Les médias se focalisent actuellement sur la pollution des eaux et de l’environnement par les substances actives des produits phytosanitaires et leurs métabolites. Mais les nitrates restent un sujet tout aussi important dans de nombreuses régions en ce qui concerne les ressources en eau potable. André Olschewski, responsable du secteur Eau à la SSIGE, répond à nos questions sur la situation actuelle en Suisse.

On parle en ce moment beaucoup de la présence de produits phytosanitaires dans les eaux. Est-ce que la présence de nitrates dans les eaux souterraines est un problème nouveau en Suisse?

Non, la pollution en nitrates des eaux souterraines est malheureusement un problème connu de longue date des distributeurs d’eau et il concerne également une grande partie du pays. Depuis des années, on trouve dans les eaux souterraines non seulement des produits phytosanitaires et leurs métabolites, mais aussi des nitrates à des concentrations élevées. En 2013, sur près de 45% des points de mesure de l’Observatoire national des eaux souterraines de la Confédération dans les zones cultivées, la concentration en nitrates des eaux souterraines était largement supérieure à la valeur limite de 25 milligrammes/litre. Cette exigence a été définie dans l’ordonnance sur la protection des eaux à titre préventif.

Sur 13% des points de mesure, il a même été possible de mettre en évidence des concentrations supérieures à 40 mg/l dans les eaux souterraines.
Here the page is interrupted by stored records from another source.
(* ===== verification/UioOwner.v ===== *)
(** * Rings have one owner

    The book [UioRings] keeps of the rings of a bundle: its invariant, that the
    rings in use are exactly those of the mappings and no ring belongs to two of
    them, and what the ioctls do to it. *)

From S2P Require Import Prelude UioRings.
Import UioRings.

#[local] Open Scope Z_scope.
#[local] Open Scope qat_scope.

Module UioOwner.

(** ** Monadic loops *)

Lemma foreach_inv {S A} (l : list A) (body : A → M S ()) (I : list A → S → Prop) s :
  I [] s →
  (∀ pre x post s1, l = pre ++ x :: post → I pre s1 →
     ∃ s2, body x s1 = Some ((), s2) ∧ I (pre ++ [x]) s2) →
  ∃ s', foreach l body s = Some ((), s') ∧ I l s'.
Proof.
  intros H0 Hstep.
  assert (∀ post pre s1, l = pre ++ post → I pre s1 →
    ∃ s', foreach post body s1 = Some ((), s') ∧ I l s') as Hgen; [|by apply (Hgen l [] s)].
  induction post as [|x post IH]; intros pre s1 E HI; simpl.
  - rewrite app_nil_r in E. subst. by eexists.
  - destruct (Hstep pre x post s1 E HI) as (s2 & Hb & HI2).
    rewrite (bind_Some _ _ _ _ _ Hb). apply (IH (pre ++ [x])); [|done].
    by rewrite <- app_assoc.
Qed.

(** ** The book of mappings *)

Definition holds (b : bundle) (p : Z) (i : Z) : Prop :=
  ∃ e, insts b !! p = Some e ∧ Z.testbit (ring_mask e) i = true.

Record owned (b : bundle) : Prop := {
  o_nodup : NoDup (list_ b);
  o_dom p : p ∈ list_ b ↔ is_Some (insts b !! p);
  o_fresh p : p ∈ list_ b → p < next_ptr b;
  o_mask p e : insts b !! p = Some e → 0 <= ring_mask e < 2 ^ 16;
  o_range : 0 <= rings_used b < 2 ^ 16;
  o_one p q i : holds b p i → holds b q i → p = q;
  o_used i : Z.testbit (rings_used b) i = true ↔ ∃ p, holds b p i
}.

(** The list element of a process: its first mapping. *)
Definition first_entry (P : adf_uio_instance_rings → bool) (b : bundle) (l : list Z) : option Z :=
  snd <$> list_find (λ p, default false (P <$> insts b !! p) = true) l.
Definition entry_of (pid : Z) (b : bundle) : option Z :=
  first_entry (λ e, user_pid e =? pid) b (list_ b).

Lemma find_entry_run P b l :
  (∀ p, p ∈ l → is_Some (insts b !! p)) → find_entry P l b = Some (first_entry P b l, b).
Proof.
  unfold first_entry. induction l as [|p l IH]; intros Hl; simpl; [done|].
  destruct (Hl p) as [e He]; [left|].
  unfold inst. rewrite bind_assoc, bind_gets, He, bind_lift. simpl.
  destruct (P e); simpl.
  - done.
  - rewrite IH by (intros; apply Hl; by right). by destruct (list_find _ l) as [[]|].
Qed.

Lemma find_process_run pid b : owned b → find_process pid b = Some (entry_of pid b, b).
Proof.
  intros H. unfold find_process. rewrite bind_gets. apply find_entry_run.
  intros p Hp. by apply (o_dom b H).
Qed.

Lemma first_entry_Some P b l p :
  first_entry P b l = Some p → p ∈ l ∧ ∃ e, insts b !! p = Some e ∧ P e = true.
Proof.
  unfold first_entry. destruct (list_find _ l) as [[n q]|] eqn:E; [|done]. intros [= <-].
  apply list_find_Some in E as (Hn & He & _). split; [by eapply list_elem_of_lookup_2|].
  destruct (insts b !! q) as [e|]; [|done]. by exists e.
Qed.

Lemma entry_of_Some pid b p :
  entry_of pid b = Some p → p ∈ list_ b ∧ ∃ e, insts b !! p = Some e ∧ user_pid e = pid.
Proof.
  intros (Hp & e & He & Hpid)%first_entry_Some. split; [done|]. exists e. split; [done|]. lia.
Qed.

Lemma inst_run p e b : insts b !! p = Some e → inst p b = Some (e, b).
Proof. intros H. unfold inst. by rewrite bind_gets, H. Qed.

Lemma put_inst_run p e e0 b :
  insts b !! p = Some e0 → put_inst p e b = Some ((), set_insts (<[p := e]> (insts b)) b).
Proof. intros H. unfold put_inst. by rewrite (bind_Some _ _ _ _ _ (inst_run p e0 b H)). Qed.

Lemma kfree_inst_run p e b :
  insts b !! p = Some e → kfree_inst p b = Some ((), set_insts (delete p (insts b)) b).
Proof. intros H. unfold kfree_inst. by rewrite (bind_Some _ _ _ _ _ (inst_run p e b H)). Qed.

(** [owned] speaks of the book alone. *)
Definition same_book (b b' : bundle) : Prop :=
  insts b' = insts b ∧ list_ b' = list_ b ∧ rings_used b' = rings_used b ∧
  next_ptr b' = next_ptr b ∧ dev_refs b' = dev_refs b ∧ accel_refs b' = accel_refs b ∧
  bundle_refs b' = bundle_refs b.

#[export] Instance same_book_preorder : PreOrder same_book.
Proof. split; [by repeat split|]. unfold same_book. intros a b c. naive_solver congruence. Qed.

Lemma owned_proper b b' :
  insts b' = insts b → list_ b' = list_ b → rings_used b' = rings_used b →
  next_ptr b <= next_ptr b' → owned b → owned b'.
Proof.
  intros E1 E2 E3 E4 [H1 H2 H3 H4 H5 H6 H7].
  assert (∀ p i, holds b' p i ↔ holds b p i) as Hh by (intros; unfold holds; by rewrite E1).
  split; rewrite ?E1, ?E2, ?E3; try done.
  - intros p Hp%H3. lia.
  - intros p q i Hp%Hh Hq%Hh. by eapply H6.
  - intros i. rewrite H7. by setoid_rewrite Hh.
Qed.

Lemma same_book_owned b b' : same_book b b' → owned b → owned b'.
Proof. intros (? & ? & ? & E & _). apply owned_proper; try done. lia. Qed.

Lemma filter_fresh (l : list Z) p : p ∉ l → filter (λ q, q ≠ p) l = l.
Proof.
  induction l as [|x l IH]; intros Hp; [done|].
  rewrite filter_cons_True by (intros ->; apply Hp; left). f_equal. apply IH. intros ?. apply Hp. by right.
Qed.

Lemma same_book_entry pid b b' : same_book b b' → entry_of pid b' = entry_of pid b.
Proof. intros (E1 & E2 & _). unfold entry_of, first_entry. by rewrite E1, E2. Qed.

(** Changing the rings of one mapping. *)
Lemma set_entry_owned b p e m u :
  owned b → insts b !! p = Some e → 0 <= m < 2 ^ 16 → 0 <= u < 2 ^ 16 →
  (∀ i q, Z.testbit m i = true → q ≠ p → ¬ holds b q i) →
  (∀ i, Z.testbit u i = true ↔ Z.testbit m i = true ∨ ∃ q, q ≠ p ∧ holds b q i) →
  owned (set_rings_used u (set_insts (<[p := set_mask m e]> (insts b)) b)).
Proof.
  intros [H1 H2 H3 H4 H5 H6 H7] He Hm Hu Hfree Hused.
  set (b' := set_rings_used _ _).
  assert (∀ q i, holds b' q i ↔ (q = p ∧ Z.testbit m i = true) ∨ (q ≠ p ∧ holds b q i)) as Hh.
  { intros q i. unfold holds, b'. simpl. destruct (decide (q = p)) as [->|Hne].
    - rewrite lookup_insert_eq. split; [intros (? & [= <-] & ?); left; done|].
      intros [[_ ?]|[? _]]; [by eexists|done].
    - rewrite lookup_insert_ne by done. naive_solver. }
  split; unfold b' at 1; simpl; try done.
  - intros q. rewrite H2. destruct (decide (q = p)) as [->|Hne].
    + rewrite lookup_insert_eq, He. split; by eexists.
    + by rewrite lookup_insert_ne.
  - intros q f. destruct (decide (q = p)) as [->|Hne].
    + rewrite lookup_insert_eq. by intros [= <-].
    + rewrite lookup_insert_ne by done. apply H4.
  - intros q r i Hq%Hh Hr%Hh. destruct Hq as [[-> ?]|[? ?]], Hr as [[-> ?]|[? ?]]; try done.
    + by destruct (Hfree i r).
    + by destruct (Hfree i q).
    + by eapply H6.
  - intros i. rewrite Hused. setoid_rewrite Hh. naive_solver.
Qed.

(** A mapping that goes takes its rings with it. *)
Lemma remove_entry_owned b p e :
  owned b → insts b !! p = Some e →
  owned (set_rings_used (clear (rings_used b) (ring_mask e))
    (set_insts (delete p (insts b)) (set_list (filter (λ q, q ≠ p) (list_ b)) b))).
Proof.
  intros [H1 H2 H3 H4 H5 H6 H7] He. set (b' := set_rings_used _ _).
  assert (∀ q i, holds b' q i ↔ q ≠ p ∧ holds b q i) as Hh.
  { intros q i. unfold holds, b'. simpl. setoid_rewrite lookup_delete_Some. naive_solver. }
  split; unfold b' at 1; simpl; try done.
  - by apply NoDup_filter.
  - intros q. unfold b'. simpl. rewrite list_elem_of_filter, H2.
    destruct (decide (q = p)) as [->|Hne].
    + rewrite lookup_delete_eq. split; [naive_solver|intros []; done].
    + rewrite lookup_delete_ne by done. naive_solver.
  - intros q. rewrite list_elem_of_filter. naive_solver.
  - intros q f. rewrite lookup_delete_Some. naive_solver.
  - by apply clear_range.
  - intros q r i Hq%Hh Hr%Hh. by eapply H6; apply Hq || apply Hr.
  - intros i. setoid_rewrite Hh. simpl. unfold clear.
    rewrite Z.ldiff_spec, andb_true_iff, negb_true_iff, H7. split.
    + intros [[q Hq] Hne]. exists q. split; [|done]. intros ->.
      destruct Hq as (f & Hf & ?). congruence.
    + intros (q & Hqp & Hq). split; [by eexists|]. destruct (Z.testbit (ring_mask e) i) eqn:E; [|done].
      destruct Hqp. eapply H6; [done|]. by exists e.
Qed.

Lemma land_eq_0_testbit a b :
  0 <= a → a .& b = 0 ↔ ∀ i, Z.testbit a i = true → Z.testbit b i = false.
Proof.
  intros Ha. split.
  - intros H i Hi. assert (Z.testbit (a .& b) i = false) as E by (rewrite H; apply Z.bits_0).
    rewrite Z.land_spec, Hi in E. done.
  - intros H. apply Z.bits_inj'. intros i Hi. rewrite Z.land_spec, Z.bits_0.
    destruct (Z.testbit a i) eqn:E; [|done]. by rewrite (H i E).
Qed.

Lemma holds_entry b p e i :
  insts b !! p = Some e → holds b p i ↔ Z.testbit (ring_mask e) i = true.
Proof. intros He. unfold holds. rewrite He. naive_solver. Qed.

Lemma bits_witness (P : Z → bool) (n : nat) :
  (∃ i, 0 <= i < Z.of_nat n ∧ P i = true) ∨ (∀ i, 0 <= i < Z.of_nat n → P i = false).
Proof.
  induction n as [|n [(i & ? & ?)|IH]]; [right; lia|left; exists i; split; [lia|done]|].
  destruct (P (Z.of_nat n)) eqn:E; [left; exists (Z.of_nat n); split; [lia|done]|].
  right. intros i Hi. destruct (decide (i = Z.of_nat n)) as [->|]; [done|]. apply IH. lia.
Qed.

(** Masks that meet share a bit, and a mask that is not part of another has a
    bit of its own. *)
Lemma not_free_witness a m :
  0 <= a < 2 ^ 16 → 0 <= m → a .& m ≠ 0 → ∃ i, Z.testbit a i = true ∧ Z.testbit m i = true.
Proof.
  intros Ha Hm Hne. destruct (bits_witness (λ i, Z.testbit a i && Z.testbit m i) 16)
    as [(i & _ & [? ?]%andb_true_iff)|Hno]; [by exists i|].
  destruct Hne. apply Z.bits_inj'. intros i Hi. rewrite Z.land_spec, Z.bits_0.
  destruct (decide (i < 16)); [by apply Hno|]. by rewrite (testbit_high a 16) by lia.
Qed.

Lemma not_sub_witness a m :
  0 <= m < 2 ^ 16 → a .& m ≠ m → ∃ i, Z.testbit m i = true ∧ Z.testbit a i = false.
Proof.
  intros Hm Hne. destruct (bits_witness (λ i, Z.testbit m i && negb (Z.testbit a i)) 16)
    as [(i & _ & [? ?%negb_true_iff]%andb_true_iff)|Hno]; [by exists i|].
  destruct Hne. apply Z.bits_inj'. intros i Hi. rewrite Z.land_spec.
  destruct (decide (i < 16)); [|by rewrite (testbit_high m 16), andb_false_r by lia].
  specialize (Hno i ltac:(lia)). destruct (Z.testbit m i), (Z.testbit a i); done.
Qed.

(** [reserve_ring]: -EINVAL and nothing changed when a ring is in use or the
    process has not mapped the bundle; otherwise the rings are the process's. *)
Lemma reserve_ring_spec pid mask b :
  owned b → 0 <= mask < 2 ^ 16 →
  ∃ r b', reserve_ring pid mask b = Some (r, b') ∧ owned b' ∧
    match entry_of pid b with
    | Some p =>
      if rings_used b .& mask =? 0 then
        r = 0 ∧ csr b' = csr b ∧ mem b' = mem b ∧ list_ b' = list_ b ∧
        (∃ e, insts b !! p = Some e ∧ insts b' = <[p := set_mask (ring_mask e .| mask) e]> (insts b)) ∧
        rings_used b' = rings_used b .| mask
      else r = - EINVAL ∧ b' = b
    | None => r = - EINVAL ∧ b' = b
    end.
Proof.
  intros Ho Hm. unfold reserve_ring. rewrite bind_gets.
  destruct (Z.eqb_spec (rings_used b .& mask) 0) as [Hfree|Hbusy]; branch.
  2:{ exists (- EINVAL), b. split; [done|]. split; [done|]. by destruct (entry_of pid b). }
  rewrite (bind_Some _ _ _ _ _ (find_process_run pid b Ho)).
  destruct (entry_of pid b) as [p|] eqn:Hp; [|by exists (- EINVAL), b].
  apply entry_of_Some in Hp as (Hin & e & He & Hpid).
  rewrite (bind_Some _ _ _ _ _ (inst_run _ _ _ He)).
  rewrite (bind_Some _ _ _ _ _ (put_inst_run _ _ _ _ He)).
  rewrite bind_modify. simpl.
  pose proof (o_mask b Ho p e He) as Hme. pose proof (o_range b Ho) as Hu.
  pose proof (lor_range 16 (ring_mask e) mask ltac:(lia) Hme Hm) as H1.
  pose proof (lor_range 16 (rings_used b) mask ltac:(lia) Hu Hm) as H2.
  rewrite !wrap_small by done.
  eexists _, _. split; [reflexivity|]. split.
  - apply (set_entry_owned b p e); try done.
    + intros i q Hi Hq Hh. rewrite Z.lor_spec, orb_true_iff in Hi. destruct Hi as [Hi|Hi].
      * apply Hq. eapply (o_one b Ho); [done|]. by exists e.
      * rewrite Z.land_comm in Hfree. apply land_eq_0_testbit with (i := i) in Hfree; [|lia|done].
        assert (Z.testbit (rings_used b) i = true) by (apply (o_used b Ho); by eexists).
        congruence.
    + intros i. rewrite !Z.lor_spec, !orb_true_iff, (o_used b Ho).
      split; [intros [[q Hq]|]|].
      * destruct (decide (q = p)) as [->|]; [|right; by eexists].
        left. left. by apply (holds_entry b p e i).
      * by left; right.
      * intros [[?|?]|(q & _ & Hq)]; [left; by exists p, e|by right|left; by exists q].
  - split_and!; try done. by exists e.
Qed.

(** [release_ring]: only the rings the process has can be given back. *)
Lemma release_ring_spec pid mask b :
  owned b → 0 <= mask < 2 ^ 16 →
  ∃ r b', release_ring pid mask b = Some (r, b') ∧ owned b' ∧
    match entry_of pid b with
    | Some p =>
      ∃ e, insts b !! p = Some e ∧
      if ring_mask e .& mask =? mask then
        r = 0 ∧ csr b' = csr b ∧ mem b' = mem b ∧ list_ b' = list_ b ∧
        insts b' = <[p := set_mask (clear (ring_mask e) mask) e]> (insts b) ∧
        rings_used b' = clear (rings_used b) mask
      else r = - EINVAL ∧ b' = b
    | None => r = - EINVAL ∧ b' = b
    end.
Proof.
  intros Ho Hm. unfold release_ring.
  rewrite (bind_Some _ _ _ _ _ (find_process_run pid b Ho)).
  destruct (entry_of pid b) as [p|] eqn:Hp; [|by exists (- EINVAL), b].
  apply entry_of_Some in Hp as (Hin & e & He & Hpid).
  rewrite (bind_Some _ _ _ _ _ (inst_run _ _ _ He)).
  destruct (Z.eqb_spec (ring_mask e .& mask) mask) as [Hsub|Hnot]; branch.
  2:{ exists (- EINVAL), b. split; [done|]. split; [done|]. exists e. split; [done|].
      by rewrite (proj2 (Z.eqb_neq _ _) Hnot). }
  rewrite (bind_Some _ _ _ _ _ (put_inst_run _ _ _ _ He)), bind_modify. simpl.
  pose proof (o_mask b Ho p e He) as Hme. pose proof (o_range b Ho) as Hu.
  assert (∀ i, Z.testbit mask i = true → Z.testbit (ring_mask e) i = true) as Hsub'.
  { intros i Hi. rewrite <- Hsub, Z.land_spec, andb_true_iff in Hi. apply Hi. }
  eexists _, _. split; [reflexivity|]. split.
  - apply (set_entry_owned b p e); try done.
    + by apply clear_range.
    + by apply clear_range.
    + intros i q Hi Hq Hh. unfold clear in Hi. rewrite Z.ldiff_spec, andb_true_iff in Hi.
      apply Hq. eapply (o_one b Ho); [done|]. exists e. naive_solver.
    + intros i. unfold clear. rewrite !Z.ldiff_spec, !andb_true_iff, !negb_true_iff, (o_used b Ho).
      split.
      * intros [[q Hq] Hi]. destruct (decide (q = p)) as [->|]; [|right; by eexists].
        left. split; [|done]. by apply (holds_entry b p e i).
      * intros [[? ?]|(q & Hne & Hq)]; [split; [by exists p, e|done]|]. split; [by eexists|].
        destruct (Z.testbit mask i) eqn:E; [|done]. destruct Hne.
        eapply (o_one b Ho); [done|]. exists e. auto.
  - exists e. split; [done|]. by rewrite Hsub, Z.eqb_refl.
Qed.

End UioOwner.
Grâce à des actions menées dans le domaine de l’agriculture, les mesures réalisées à certains points affichent ces dernières années une tendance à la baisse, mais il reste beaucoup à faire.

Existe-t-il des différences régionales? Et l’agriculture est-elle toujours la coupable?

Oui, il existe des différences entre les régions de Suisse. On constate les valeurs les plus élevées dans les zones où l’activité agricole est la plus forte, principalement dans la région du Plateau, où se trouvent également les principaux aquifères qui revêtent une importance primordiale pour l’approvisionnement en eau potable. Il s’agit d’un conflit d’intérêts classique.

L’agriculture joue un rôle prépondérant dans la pollution en produits azotés du sous-sol, avec des apports importants d’engrais.

Connaissez-vous des exemples qui ont également été relatés dans les médias? 

Il existe quelques exemples: les «Kreuzlinger Nachrichten» s’est par exemple récemment interrogé pour savoir «Combien de fumier y a-t-il dans notre eau?». Les «Freiburger Nachrichten» a rapporté un projet de protection contre les nitrates à Cormondes, l’«Aargauer Zeitung» s’attaque au thème de la «Concentration en nitrates trop élevée à Wohlen» ou encore la chaîne de télévision SRF a présenté un projet de protection contre les nitrates à Birrfeld dans le canton d’Argovie et s’est posé de manière générale la question de savoir s’il y avait «Trop d’engrais dans notre eau potable?». 

Dans quelle mesure la présence de nitrates dans les eaux souterraines est-elle problématique pour la qualité et l’approvisionnement en eau potable?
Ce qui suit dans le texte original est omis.